* [EXERCISE] Print nothing but the lines below starting at the line that holds "Lemma wp_split_at_image off" and ending at the line that holds "eexists. split; [done|]. left.", including both, each exactly as written.
□ □ □
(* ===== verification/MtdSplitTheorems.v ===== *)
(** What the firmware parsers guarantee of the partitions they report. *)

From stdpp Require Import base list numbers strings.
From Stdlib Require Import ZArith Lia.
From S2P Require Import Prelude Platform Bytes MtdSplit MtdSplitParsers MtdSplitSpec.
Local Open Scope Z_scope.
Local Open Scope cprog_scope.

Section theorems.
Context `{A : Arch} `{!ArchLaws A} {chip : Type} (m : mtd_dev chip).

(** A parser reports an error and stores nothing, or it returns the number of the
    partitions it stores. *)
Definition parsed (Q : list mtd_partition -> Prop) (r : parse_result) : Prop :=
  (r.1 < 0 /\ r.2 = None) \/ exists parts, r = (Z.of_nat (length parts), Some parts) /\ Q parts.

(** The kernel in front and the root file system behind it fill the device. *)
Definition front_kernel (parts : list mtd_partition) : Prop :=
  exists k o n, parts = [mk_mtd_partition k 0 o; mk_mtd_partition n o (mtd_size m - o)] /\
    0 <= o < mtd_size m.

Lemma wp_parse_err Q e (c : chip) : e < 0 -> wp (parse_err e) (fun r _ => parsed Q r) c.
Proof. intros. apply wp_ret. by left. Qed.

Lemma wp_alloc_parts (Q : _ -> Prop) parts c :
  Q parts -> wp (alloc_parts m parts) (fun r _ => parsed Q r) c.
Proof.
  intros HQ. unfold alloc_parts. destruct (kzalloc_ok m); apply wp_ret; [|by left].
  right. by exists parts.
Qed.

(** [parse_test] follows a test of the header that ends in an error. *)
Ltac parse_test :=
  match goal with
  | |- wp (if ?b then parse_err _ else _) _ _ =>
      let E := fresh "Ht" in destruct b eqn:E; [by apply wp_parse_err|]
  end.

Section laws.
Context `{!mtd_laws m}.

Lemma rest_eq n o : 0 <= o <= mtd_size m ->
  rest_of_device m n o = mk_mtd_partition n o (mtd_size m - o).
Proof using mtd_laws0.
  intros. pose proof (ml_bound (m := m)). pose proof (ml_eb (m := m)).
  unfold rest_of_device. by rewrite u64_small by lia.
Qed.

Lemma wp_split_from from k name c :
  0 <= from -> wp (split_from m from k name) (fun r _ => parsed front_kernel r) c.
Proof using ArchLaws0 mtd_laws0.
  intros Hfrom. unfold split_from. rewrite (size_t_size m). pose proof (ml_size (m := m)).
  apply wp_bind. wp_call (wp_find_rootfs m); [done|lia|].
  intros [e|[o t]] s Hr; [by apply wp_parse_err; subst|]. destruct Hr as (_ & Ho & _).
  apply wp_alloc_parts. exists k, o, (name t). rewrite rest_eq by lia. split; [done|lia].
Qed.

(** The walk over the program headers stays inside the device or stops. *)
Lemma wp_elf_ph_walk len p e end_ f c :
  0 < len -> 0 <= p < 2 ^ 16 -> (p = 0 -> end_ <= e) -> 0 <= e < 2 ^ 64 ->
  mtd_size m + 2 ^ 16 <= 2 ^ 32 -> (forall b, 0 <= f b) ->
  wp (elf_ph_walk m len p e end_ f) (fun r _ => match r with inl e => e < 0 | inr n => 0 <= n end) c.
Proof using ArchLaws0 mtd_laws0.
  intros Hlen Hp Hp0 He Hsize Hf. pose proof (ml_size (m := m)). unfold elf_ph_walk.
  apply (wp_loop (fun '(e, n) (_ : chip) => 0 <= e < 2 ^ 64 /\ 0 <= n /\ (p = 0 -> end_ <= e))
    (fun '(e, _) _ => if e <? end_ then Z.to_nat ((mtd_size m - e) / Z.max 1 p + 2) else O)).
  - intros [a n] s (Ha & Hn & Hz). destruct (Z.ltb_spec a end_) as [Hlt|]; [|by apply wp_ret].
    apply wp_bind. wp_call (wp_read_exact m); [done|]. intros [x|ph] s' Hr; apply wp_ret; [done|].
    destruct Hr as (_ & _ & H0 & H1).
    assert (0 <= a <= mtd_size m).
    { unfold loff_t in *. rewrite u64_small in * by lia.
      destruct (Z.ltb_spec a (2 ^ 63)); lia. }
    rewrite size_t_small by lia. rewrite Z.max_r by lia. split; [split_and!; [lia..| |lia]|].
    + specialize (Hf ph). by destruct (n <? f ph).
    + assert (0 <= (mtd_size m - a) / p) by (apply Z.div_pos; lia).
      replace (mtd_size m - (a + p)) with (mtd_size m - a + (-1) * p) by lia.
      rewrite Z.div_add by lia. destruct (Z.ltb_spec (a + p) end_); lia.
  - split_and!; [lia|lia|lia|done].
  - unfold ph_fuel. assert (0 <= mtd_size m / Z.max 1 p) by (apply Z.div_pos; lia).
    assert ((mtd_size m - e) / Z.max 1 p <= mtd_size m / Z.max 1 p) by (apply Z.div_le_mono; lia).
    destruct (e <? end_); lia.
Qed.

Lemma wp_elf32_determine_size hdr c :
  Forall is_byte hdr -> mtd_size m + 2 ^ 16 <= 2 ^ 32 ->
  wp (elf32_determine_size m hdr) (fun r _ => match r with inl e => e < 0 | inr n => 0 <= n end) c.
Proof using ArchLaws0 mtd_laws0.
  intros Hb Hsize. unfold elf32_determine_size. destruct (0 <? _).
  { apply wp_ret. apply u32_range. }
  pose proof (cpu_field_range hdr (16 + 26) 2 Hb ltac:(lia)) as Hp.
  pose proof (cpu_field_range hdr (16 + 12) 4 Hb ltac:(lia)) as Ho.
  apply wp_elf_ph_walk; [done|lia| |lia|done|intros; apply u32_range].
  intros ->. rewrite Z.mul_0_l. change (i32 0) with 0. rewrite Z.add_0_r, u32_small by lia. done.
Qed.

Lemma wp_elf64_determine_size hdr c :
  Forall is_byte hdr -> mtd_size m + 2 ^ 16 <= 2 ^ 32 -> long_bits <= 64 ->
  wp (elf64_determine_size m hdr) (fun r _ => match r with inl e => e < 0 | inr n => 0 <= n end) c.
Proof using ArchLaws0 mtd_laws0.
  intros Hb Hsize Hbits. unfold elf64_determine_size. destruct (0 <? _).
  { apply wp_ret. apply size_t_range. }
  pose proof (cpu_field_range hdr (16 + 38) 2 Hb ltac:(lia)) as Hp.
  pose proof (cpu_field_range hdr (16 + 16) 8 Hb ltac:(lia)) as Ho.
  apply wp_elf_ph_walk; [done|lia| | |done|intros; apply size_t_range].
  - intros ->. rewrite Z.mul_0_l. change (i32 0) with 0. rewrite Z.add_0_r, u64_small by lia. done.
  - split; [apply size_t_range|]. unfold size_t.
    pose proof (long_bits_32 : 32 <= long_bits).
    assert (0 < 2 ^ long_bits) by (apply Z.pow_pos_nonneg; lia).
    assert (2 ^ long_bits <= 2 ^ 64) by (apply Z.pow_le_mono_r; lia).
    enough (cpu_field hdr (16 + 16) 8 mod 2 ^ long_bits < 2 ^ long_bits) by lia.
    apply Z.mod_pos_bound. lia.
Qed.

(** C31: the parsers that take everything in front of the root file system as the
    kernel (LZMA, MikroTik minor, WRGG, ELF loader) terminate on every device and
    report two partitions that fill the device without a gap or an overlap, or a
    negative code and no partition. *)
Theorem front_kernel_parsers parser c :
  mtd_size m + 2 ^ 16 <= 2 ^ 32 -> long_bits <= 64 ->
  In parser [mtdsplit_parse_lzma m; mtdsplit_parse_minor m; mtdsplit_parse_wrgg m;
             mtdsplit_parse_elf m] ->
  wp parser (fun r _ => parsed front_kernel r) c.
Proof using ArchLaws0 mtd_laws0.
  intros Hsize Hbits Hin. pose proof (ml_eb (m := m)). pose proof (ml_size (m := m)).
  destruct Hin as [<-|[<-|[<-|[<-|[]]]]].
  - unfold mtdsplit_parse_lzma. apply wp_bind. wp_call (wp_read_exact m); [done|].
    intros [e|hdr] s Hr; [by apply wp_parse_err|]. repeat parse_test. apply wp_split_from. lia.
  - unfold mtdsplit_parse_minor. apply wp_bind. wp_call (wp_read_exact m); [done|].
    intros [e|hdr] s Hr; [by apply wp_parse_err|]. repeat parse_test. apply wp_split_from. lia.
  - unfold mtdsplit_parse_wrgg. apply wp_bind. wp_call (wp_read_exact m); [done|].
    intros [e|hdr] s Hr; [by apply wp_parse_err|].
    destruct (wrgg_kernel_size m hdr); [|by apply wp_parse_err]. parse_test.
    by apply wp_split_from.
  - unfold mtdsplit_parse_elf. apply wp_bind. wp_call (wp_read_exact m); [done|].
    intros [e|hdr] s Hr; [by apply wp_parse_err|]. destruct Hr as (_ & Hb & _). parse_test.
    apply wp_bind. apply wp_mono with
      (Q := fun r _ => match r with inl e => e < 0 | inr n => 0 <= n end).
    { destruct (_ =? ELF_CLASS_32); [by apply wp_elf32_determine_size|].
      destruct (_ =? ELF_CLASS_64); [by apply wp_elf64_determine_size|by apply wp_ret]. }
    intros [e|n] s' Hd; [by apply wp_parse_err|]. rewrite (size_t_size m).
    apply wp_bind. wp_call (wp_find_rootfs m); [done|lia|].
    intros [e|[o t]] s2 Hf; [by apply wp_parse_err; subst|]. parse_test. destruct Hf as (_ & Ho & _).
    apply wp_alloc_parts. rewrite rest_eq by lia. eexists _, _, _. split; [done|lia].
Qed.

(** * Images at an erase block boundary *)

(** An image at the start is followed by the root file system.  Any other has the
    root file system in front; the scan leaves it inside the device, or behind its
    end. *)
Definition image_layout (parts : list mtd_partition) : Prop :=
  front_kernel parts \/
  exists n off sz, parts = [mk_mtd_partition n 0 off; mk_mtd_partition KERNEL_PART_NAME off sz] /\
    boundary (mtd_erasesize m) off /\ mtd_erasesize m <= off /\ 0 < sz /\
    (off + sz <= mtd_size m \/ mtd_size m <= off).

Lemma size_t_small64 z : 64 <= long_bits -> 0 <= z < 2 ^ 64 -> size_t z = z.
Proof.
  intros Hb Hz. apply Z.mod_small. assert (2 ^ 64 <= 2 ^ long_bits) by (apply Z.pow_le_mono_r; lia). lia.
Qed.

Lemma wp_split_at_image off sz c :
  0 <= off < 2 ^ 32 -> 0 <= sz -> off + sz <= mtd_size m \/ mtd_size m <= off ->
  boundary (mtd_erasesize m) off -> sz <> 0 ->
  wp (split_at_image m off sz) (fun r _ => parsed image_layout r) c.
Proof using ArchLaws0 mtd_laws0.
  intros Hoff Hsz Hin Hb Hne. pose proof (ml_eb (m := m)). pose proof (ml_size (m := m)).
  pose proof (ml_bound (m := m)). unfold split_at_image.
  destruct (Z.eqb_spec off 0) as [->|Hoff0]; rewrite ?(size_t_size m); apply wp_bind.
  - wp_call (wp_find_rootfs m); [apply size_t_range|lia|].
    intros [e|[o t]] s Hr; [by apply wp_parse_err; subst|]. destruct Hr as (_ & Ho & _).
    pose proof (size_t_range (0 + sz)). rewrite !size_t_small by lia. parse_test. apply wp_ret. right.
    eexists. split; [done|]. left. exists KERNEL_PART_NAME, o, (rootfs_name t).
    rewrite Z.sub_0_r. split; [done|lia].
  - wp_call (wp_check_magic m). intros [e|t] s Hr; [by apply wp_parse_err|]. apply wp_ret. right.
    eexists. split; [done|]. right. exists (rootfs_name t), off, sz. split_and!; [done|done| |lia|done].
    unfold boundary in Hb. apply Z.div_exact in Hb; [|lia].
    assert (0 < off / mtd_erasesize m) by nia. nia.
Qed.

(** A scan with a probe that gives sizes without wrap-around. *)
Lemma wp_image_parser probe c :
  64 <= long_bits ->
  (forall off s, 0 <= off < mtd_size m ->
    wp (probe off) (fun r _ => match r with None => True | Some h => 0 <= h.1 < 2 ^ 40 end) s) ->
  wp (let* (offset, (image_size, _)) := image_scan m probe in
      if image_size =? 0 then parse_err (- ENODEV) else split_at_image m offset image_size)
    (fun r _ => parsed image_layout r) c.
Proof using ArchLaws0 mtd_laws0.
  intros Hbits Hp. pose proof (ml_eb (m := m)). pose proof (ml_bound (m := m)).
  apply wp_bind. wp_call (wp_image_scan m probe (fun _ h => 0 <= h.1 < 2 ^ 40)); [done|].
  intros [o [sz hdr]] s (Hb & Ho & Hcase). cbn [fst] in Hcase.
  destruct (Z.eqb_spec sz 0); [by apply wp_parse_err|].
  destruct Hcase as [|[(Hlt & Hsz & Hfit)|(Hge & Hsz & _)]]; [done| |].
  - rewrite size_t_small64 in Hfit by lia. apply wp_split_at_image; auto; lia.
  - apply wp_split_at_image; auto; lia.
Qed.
□ □ □
* [SOLUTION]
Lemma wp_split_at_image off sz c :
  0 <= off < 2 ^ 32 -> 0 <= sz -> off + sz <= mtd_size m \/ mtd_size m <= off ->
  boundary (mtd_erasesize m) off -> sz <> 0 ->
  wp (split_at_image m off sz) (fun r _ => parsed image_layout r) c.
Proof using ArchLaws0 mtd_laws0.
  intros Hoff Hsz Hin Hb Hne. pose proof (ml_eb (m := m)). pose proof (ml_size (m := m)).
  pose proof (ml_bound (m := m)). unfold split_at_image.
  destruct (Z.eqb_spec off 0) as [->|Hoff0]; rewrite ?(size_t_size m); apply wp_bind.
  - wp_call (wp_find_rootfs m); [apply size_t_range|lia|].
    intros [e|[o t]] s Hr; [by apply wp_parse_err; subst|]. destruct Hr as (_ & Ho & _).
    pose proof (size_t_range (0 + sz)). rewrite !size_t_small by lia. parse_test. apply wp_ret. right.
    eexists. split; [done|]. left. exists KERNEL_PART_NAME, o, (rootfs_name t).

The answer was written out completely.